(Stored data entries)

========================================================================

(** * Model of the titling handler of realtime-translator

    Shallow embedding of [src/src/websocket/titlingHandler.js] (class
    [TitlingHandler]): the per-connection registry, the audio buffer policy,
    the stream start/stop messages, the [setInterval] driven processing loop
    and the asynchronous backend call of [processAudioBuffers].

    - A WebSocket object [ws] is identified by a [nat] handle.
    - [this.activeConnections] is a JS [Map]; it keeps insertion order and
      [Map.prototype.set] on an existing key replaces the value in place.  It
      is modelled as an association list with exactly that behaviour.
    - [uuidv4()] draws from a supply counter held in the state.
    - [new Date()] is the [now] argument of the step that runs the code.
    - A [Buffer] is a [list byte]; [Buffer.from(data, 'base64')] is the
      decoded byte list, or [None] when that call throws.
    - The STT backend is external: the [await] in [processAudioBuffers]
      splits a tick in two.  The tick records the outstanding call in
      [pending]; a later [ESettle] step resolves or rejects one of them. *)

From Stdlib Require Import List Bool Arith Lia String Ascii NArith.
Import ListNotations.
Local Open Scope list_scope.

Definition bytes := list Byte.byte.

========================================================================

Task. The lines in the entries above that carry the word "step" must be copied.

Solution to this task.
    - [new Date()] is the [now] argument of the step that runs the code.
      [pending]; a later [ESettle] step resolves or rejects one of them. *)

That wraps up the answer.